Bir gün, bir kozada küçük bir delik açıldı ve bu olayı gözlemleyen bir adam, bedenini bu küçücük delikten çıkarmaya çalışan bir kelebeği saatlerce seyretti. Bir zaman sonra, kozadan çıkmaya çalışan kelebek, adeta daha fazla ilerlemek istemiyormuş gibi aniden duruverdi. Sanki, ilerleyebileceği kadar ilerlemişti ve artık daha fazla ilerleyemiyordu.

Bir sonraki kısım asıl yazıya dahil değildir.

(* ===== verification/HandlersSpec.v ===== *)
(** The handlers: what a run of one does to its idempotency record, and that
    the handlers of the worker program meet what the engine assumes of them. *)

From S2P Require Import Prelude GoString GoFloat GoTime GoJson GoError Proc Domain Db Pg Store.
From S2P Require Import Idempotency History Wf WfStore StoreSpec StoreSpec2 IdemSpec Progress Workflow.
From S2P Require Import Service Worker Handlers WorkerSpec Tokens World Queue Publisher Live LiveWorker.
From S2P Require Import LivePublisher System.

Open Scope string_scope.

(** * One run *)

Section effect.
Context `{PostgresLaws}.

(** The record of [(h, k)] is put or taken away, and nothing else changes. *)
Definition record_set (h k : string) (r : option idem_row) (d d' : db) : Prop :=
  d' = set_idempotency_records (partial_alter (λ _, r) (h, k) (idempotency_records d)) d.

Lemma run_release h k o r e w :
  reliable e → text_in h = inr h → text_in k = inr k → uuid_in o = inr o →
  idempotency_records (w_db w) !! (h, k) = Some r → ir_owner_task_instance_id r = Some o →
  ir_status r = IdempotencyStatusInProgress →
  let '(res, w') := run (ReleaseIdempotentTask h k o) e w in res = inr tt ∧ record_set h k None (w_db w) (w_db w').
Proof.
  intros He Hh Hk Ho Hr Hown Hst. unfold ReleaseIdempotentTask. rewrite run_atomic, run_autocommit by done.
  unfold release_record. rewrite Hh, Hk, Ho. cbn [rbind]. rewrite Hr, Hst, bool_decide_eq_true_2 by done. done.
Qed.

Lemma run_complete_bad h k o resp err e w :
  reliable e → text_in h = inr h → text_in k = inr k → uuid_in o = inr o →
  jsonb_in (normalizeJSON resp) = inl err →
  let '(res, w') := run (CompleteIdempotentTask h k o resp) e w in res = inl err ∧ w_db w' = w_db w.
Proof.
  intros He Hh Hk Ho Hj. unfold CompleteIdempotentTask. rewrite run_bind, run_atomic, run_autocommit by done.
  unfold complete_record. by rewrite Hh, Hk, Ho, Hj.
Qed.

(** What a run of a handler has done: a foreign reservation is left alone; a
    stored response is handed out; an input that is no JSON object, or a response
    that cannot be stored, is an error that leaves no record; and otherwise the
    response is stored, as JSONB reads it, and returned. *)
Definition handler_effect (key : string) (task : TaskInstance) (fields : Z → json → list (string * json))
    (d : db) (res : error + string) (d' : db) : Prop :=
  match begin_result (idempotency_records d !! (key, ti_IdempotencyKey task)) (ti_ID task) with
  | inl err => res = inl err ∧ d' = d
  | inr (response, true) => res = inr response ∧ d' = d
  | inr (_, false) =>
      (∃ err, res = inl err ∧ record_set key (ti_IdempotencyKey task) None d d') ∨
      (∃ input now row js, decode_input (if Nat.eqb (String.length (ti_InputJSON task)) 0 then "null"
                                         else ti_InputJSON task) = Some input ∧
         let response := of_bytes (encode (JObj (sort_members (fields now input)))) in
         res = inr response ∧ jsonb_in (normalizeJSON response) = inr js ∧
         ir_status row = IdempotencyStatusCompleted ∧ ir_response_json row = Some js ∧
         ir_owner_task_instance_id row = Some (ti_ID task) ∧
         record_set key (ti_IdempotencyKey task) (Some row) d d')
  end.

(** After the reservation: the record is the task's own, and in progress. *)
Lemma run_begin_own h k o e w :
  reliable e → text_in h = inr h → text_in k = inr k → uuid_in o = inr o → db_wf (w_db w) →
  is_Some (task_instances (w_db w) !! o) →
  begin_result (idempotency_records (w_db w) !! (h, k)) o = inr ("", false) →
  let '(res, w') := run (BeginIdempotentTask h k o) e w in
  res = inr ("", false) ∧ ∃ r, record_set h k (Some r) (w_db w) (w_db w') ∧
    ir_owner_task_instance_id r = Some o ∧ ir_status r = IdempotencyStatusInProgress.
Proof.
  intros He Hh Hk Ho Hwf Ht Hb. pose proof (run_begin h k o e w He Hh Hk Ho Ht) as Hrun. rewrite Hb in Hrun.
  destruct (run (BeginIdempotentTask h k o) e w) as [res w']. destruct Hrun as [-> Hd]. split; [done |].
  destruct (idempotency_records (w_db w) !! (h, k)) as [r |] eqn:Hr; cbn in Hd.
  - exists r. unfold begin_result in Hb. case_decide as Hc; [congruence |].
    case_decide as Hown; [| done]. split_and!; [| done |].
    + unfold record_set. rewrite Hd, <-Hr, partial_alter_self. by destruct (w_db w).
    + pose proof (io_status _ _ (wf_records _ Hwf _ _ Hr)) as Hs. set_solver.
  - eexists. split; [exact Hd | done].
Qed.

Lemma record_set_twice h k r1 r2 d d1 d2 :
  record_set h k r1 d d1 → record_set h k r2 d1 d2 → record_set h k r2 d d2.
Proof.
  unfold record_set. intros -> ->. unfold set_idempotency_records. cbn. f_equal.
  apply map_eq. intros i. rewrite !lookup_partial_alter. by repeat case_decide.
Qed.

Lemma record_set_lookup h k r d d' : record_set h k r d d' → idempotency_records d' !! (h, k) = r.
Proof. unfold record_set. intros ->. cbn. apply lookup_partial_alter_eq. Qed.

Lemma run_once_effect key task fields e w :
  reliable e → text_in key = inr key → text_in (ti_IdempotencyKey task) = inr (ti_IdempotencyKey task) →
  uuid_in (ti_ID task) = inr (ti_ID task) → db_wf (w_db w) → is_Some (task_instances (w_db w) !! ti_ID task) →
  let '(res, w') := run (run_once store_idempotency key task fields) e w in
  handler_effect key task fields (w_db w) res (w_db w').
Proof.
  intros He Hkey Hik Ho Hwf Ht. unfold run_once, handler_effect, store_idempotency. cbv zeta.
  cbn [is_Begin is_Complete is_Release]. rewrite run_bind.
  destruct (begin_result (idempotency_records (w_db w) !! (key, ti_IdempotencyKey task)) (ti_ID task))
    as [err | [resp []]] eqn:Hb.
  1, 2: pose proof (run_begin key (ti_IdempotencyKey task) (ti_ID task) e w He Hkey Hik Ho Ht) as Hrun;
    rewrite Hb in Hrun; destruct (run (BeginIdempotentTask _ _ _) e w) as [res w'];
    destruct Hrun as [-> Hd]; unfold begin_result in Hb;
    destruct (idempotency_records (w_db w) !! _); [done | done].
  assert (resp = "") as ->. { unfold begin_result in Hb. repeat case_match; simplify_eq; done. }
  pose proof (run_begin_own key (ti_IdempotencyKey task) (ti_ID task) e w He Hkey Hik Ho Hwf Ht Hb) as Hrun.
  destruct (run (BeginIdempotentTask _ _ _) e w) as [res1 w1]. destruct Hrun as [-> (r1 & Hset1 & Hown1 & Hst1)].
  pose proof (record_set_lookup _ _ _ _ _ Hset1) as Hl1. cbv iota beta.
  assert (Hrel : ∀ err w2, w_db w2 = w_db w1 →
    let '(res, w') := run (try (ReleaseIdempotentTask key (ti_IdempotencyKey task) (ti_ID task))
      (λ _, (fail err : proc dbw string))) e w2 in
    res = inl err ∧ record_set key (ti_IdempotencyKey task) None (w_db w) (w_db w')).
  { intros err w2 Hw2. rewrite run_try.
    pose proof (run_release key (ti_IdempotencyKey task) (ti_ID task) r1 e w2 He Hkey Hik Ho) as Hr.
    rewrite Hw2 in Hr. specialize (Hr Hl1 Hown1 Hst1). destruct (run (ReleaseIdempotentTask _ _ _) e w2) as [res3 w3].
    destruct Hr as [-> Hset3]. split; [done |]. eapply record_set_twice; [exact Hset1 | exact Hset3]. }
  assert (Hdec : (if Nat.eqb (String.length (ti_InputJSON task)) 0 then Some JNull else decode_input (ti_InputJSON task))
    = decode_input (if Nat.eqb (String.length (ti_InputJSON task)) 0 then "null" else ti_InputJSON task)) by by case_match.
  rewrite Hdec. clear Hdec. set (raw := if Nat.eqb _ 0 then "null" else _).
  destruct (decode_input raw) as [input |] eqn:Hin.
  2: { specialize (Hrel (ErrJson (ti_InputJSON task)) w1 eq_refl).
       destruct (run _ e w1) as [res w']. left. destruct Hrel as [-> ?]. eauto. }
  rewrite run_bind. cbn [time_Now dbw_Clock]. rewrite run_atomic. cbv zeta.
  rewrite run_try.
  set (response := of_bytes (encode (JObj (sort_members (fields (e_time e (w_tick w1)) input))))).
  destruct (jsonb_in (normalizeJSON response)) as [err | js] eqn:Hjs.
  - pose proof (run_complete_bad key (ti_IdempotencyKey task) (ti_ID task) response err e w1 He Hkey Hik Ho Hjs) as Hc.
    destruct (run (CompleteIdempotentTask _ _ _ _) e w1) as [res2 w2]. destruct Hc as [-> Hw2].
    specialize (Hrel err w2 Hw2). destruct (run _ e w2) as [res w']. left. destruct Hrel as [-> ?]. eauto.
  - pose proof (run_complete key (ti_IdempotencyKey task) (ti_ID task) response js r1 e w1 He Hkey Hik Ho Hjs Hl1 Hown1) as Hc.
    destruct (run (CompleteIdempotentTask _ _ _ _) e w1) as [res2 w2]. destruct Hc as [-> [now Hw2]].
    right. eexists input, (e_time e (w_tick w1)), _, js. split; [done |]. cbv zeta. fold response.
    split; [done |]. split; [done |]. split; [| split; [| split]]; [.. | eapply record_set_twice; [exact Hset1 | exact Hw2]].
    all: done.
Qed.


(** The side effect of a key happens once: after a run of a handler that
    returned a response without finding one, every later run for a task with the
    same idempotency key, from any state that still has the record, returns that
    response as JSONB stored it and writes nothing. *)
Theorem handler_replays task other e w res w1 e2 w2 :
  reliable e → reliable e2 → text_in (ti_IdempotencyKey task) = inr (ti_IdempotencyKey task) →
  uuid_in (ti_ID task) = inr (ti_ID task) → db_wf (w_db w) → is_Some (task_instances (w_db w) !! ti_ID task) →
  begin_result (idempotency_records (w_db w) !! (SampleEcho_Key, ti_IdempotencyKey task)) (ti_ID task)
    = inr ("", false) →
  run (SampleEcho_Handle (Some store_idempotency) task) e w = (inr res, w1) →
  idempotency_records (w_db w2) !! (SampleEcho_Key, ti_IdempotencyKey task) =
    idempotency_records (w_db w1) !! (SampleEcho_Key, ti_IdempotencyKey task) →
  ti_IdempotencyKey other = ti_IdempotencyKey task → uuid_in (ti_ID other) = inr (ti_ID other) →
  is_Some (task_instances (w_db w2) !! ti_ID other) → db_wf (w_db w2) →
  ∃ js, jsonb_in (normalizeJSON res) = inr js ∧
    let '(res2, w3) := run (SampleEcho_Handle (Some store_idempotency) other) e2 w2 in
    res2 = inr js ∧ w_db w3 = w_db w2.
Proof.
  intros He He2 Hik Ho Hwf Ht Hb Hrun Hrec Hother Hoo Ht2 Hwf2.
  assert (Hkey : text_in SampleEcho_Key = inr SampleEcho_Key) by by apply text_in_accepts.
  pose proof (run_once_effect SampleEcho_Key task (SampleEcho_fields task) e w He Hkey Hik Ho Hwf Ht) as Heff.
  change (run_once _ _ _ _) with (SampleEcho_Handle (Some store_idempotency) task) in Heff.
  rewrite Hrun in Heff. unfold handler_effect in Heff. rewrite Hb in Heff.
  destruct Heff as [(err & [=] & _) | (input & now & row & js & _ & [= Hres] & Hjs & Hst & Hresp & _ & Hset)].
  exists js. rewrite Hres. split; [done |].
  apply record_set_lookup in Hset. rewrite Hset in Hrec. rewrite <-Hother in Hik, Hrec.
  pose proof (run_once_effect SampleEcho_Key other (SampleEcho_fields other) e2 w2 He2 Hkey Hik Hoo Hwf2 Ht2) as Heff.
  change (run_once _ _ _ _) with (SampleEcho_Handle (Some store_idempotency) other) in Heff.
  destruct (run (SampleEcho_Handle (Some store_idempotency) other) e2 w2) as [res2 w3].
  unfold handler_effect in Heff. rewrite Hrec in Heff. cbn [begin_result] in Heff.
  rewrite decide_True, Hresp in Heff by done. exact Heff.
Qed.

(** * The engine with the handlers of the worker program *)

Definition world_idempotency `{Redis} : idempotencyStore world :=
  mkIdempotencyStore (λ h k o, on_db (BeginIdempotentTask h k o)) (λ h k o r, on_db (CompleteIdempotentTask h k o r))
    (λ h k o, on_db (ReleaseIdempotentTask h k o)).

(** The statements of the records touch nothing a task's life depends on. *)
Lemma record_stmt_sound {A} (s : stmt A) :
  (∀ e n now d a d', s e n now d = inr (a, d') → db_wf d → db_wf d') → stmt_rel evolves s →
  (∀ e n now d a d', s e n now d = inr (a, d') →
     outbox_events d' = outbox_events d ∧ task_instances d' = task_instances d) →
  soundly (atomic (autocommit s)).
Proof.
  intros Hwf Hev Hsame. apply stmt_sound. intros e n now d a d' He Hs Hd.
  destruct (Hsame _ _ _ _ _ _ Hs) as [Ho Ht]. split_and!; [by eapply Hwf | by eapply Hev | by apply carries_same].
Qed.

Lemma BeginIdempotentTask_sound h k o : soundly (BeginIdempotentTask h k o).
Proof.
  apply all_steps_bind.
  - apply record_stmt_sound; [intros *; apply reserve_record_wf | apply reserve_record_evolves |].
    intros * Hs. unfold reserve_record in Hs. inv_res. repeat case_bool_decide; inv_res; done.
  - intros []; [done |]. apply all_steps_bind; [apply query_sound |].
    + intros e n now d a d' Hs. unfold select_record in Hs. inv_res. repeat case_match; by inv_res.
    + intros row. by repeat case_match.
Qed.

Lemma CompleteIdempotentTask_sound h k o r : soundly (CompleteIdempotentTask h k o r).
Proof.
  apply all_steps_bind.
  - apply record_stmt_sound; [intros *; apply complete_record_wf | apply complete_record_evolves |].
    intros * Hs. unfold complete_record in Hs. inv_res. repeat case_match; by inv_res.
  - intros rows. by case_match.
Qed.

Lemma ReleaseIdempotentTask_sound h k o : soundly (ReleaseIdempotentTask h k o).
Proof.
  apply record_stmt_sound; [intros *; apply release_record_wf | apply release_record_evolves |].
  intros * Hs. unfold release_record in Hs. inv_res. repeat case_match; by inv_res.
Qed.

End effect.

Section engine.
Context `{ErrorTexts} `{PostgresLaws} `{RedisLaws}.

Lemma worker_registry_quiet : handlers_quiet (worker_registry world_idempotency).
Proof.
  intros key h task Hh. eapply worker_registry_steps; [.. | exact Hh]; intros; cbn [is_Begin is_Complete is_Release].
  - apply quiet_on_db, BeginIdempotentTask_sound.
  - apply quiet_on_db, CompleteIdempotentTask_sound.
  - apply quiet_on_db, ReleaseIdempotentTask_sound.
  - apply all_steps_single. intros e w r w' _ [= <- <-]. split; [done |]. intros Hwf. split; [done |].
    split; [done | apply carries_refl].
Qed.

End engine.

Bunun üzerine adam, sonunda kelebeğe yardım etmeye karar verdi. Eline bir makas aldı ve kozayı keserek deliği biraz daha açarak büyüttü. Böylece kelebek kolayca dışarı çıktı. Fakat dışarı çıkan kelebeğin bedeni kocaman ve kanatları ise kuru ve buruşuktu. Adam, yeniden kelebeği izlemeye devam etti: Çünkü zamanla kanatlarının büyüyüp bedenini taşıyabilecek kadar genişleyebileceğini umut ediyordu...
Fakat beklediği gibi olmadı! Gerçekte, kelebek ömrünün geri kalanını, kocaman bedeniyle birlikte küçücük, kuru ve buruşuk kanatlarıyla etrafta sürünerek geçirdi. Asla uçmayı başaramadı.
Adamın, bu aceleci iyiliği içinde anlayamadığı nokta, bu kısıtlayıcı dar kozanın ve kelebeğin o küçücük delikten dışarı çıkmak için verdiği mücadelenin, kelebek için ne kadar da gerekli ve hayati olduğuydu!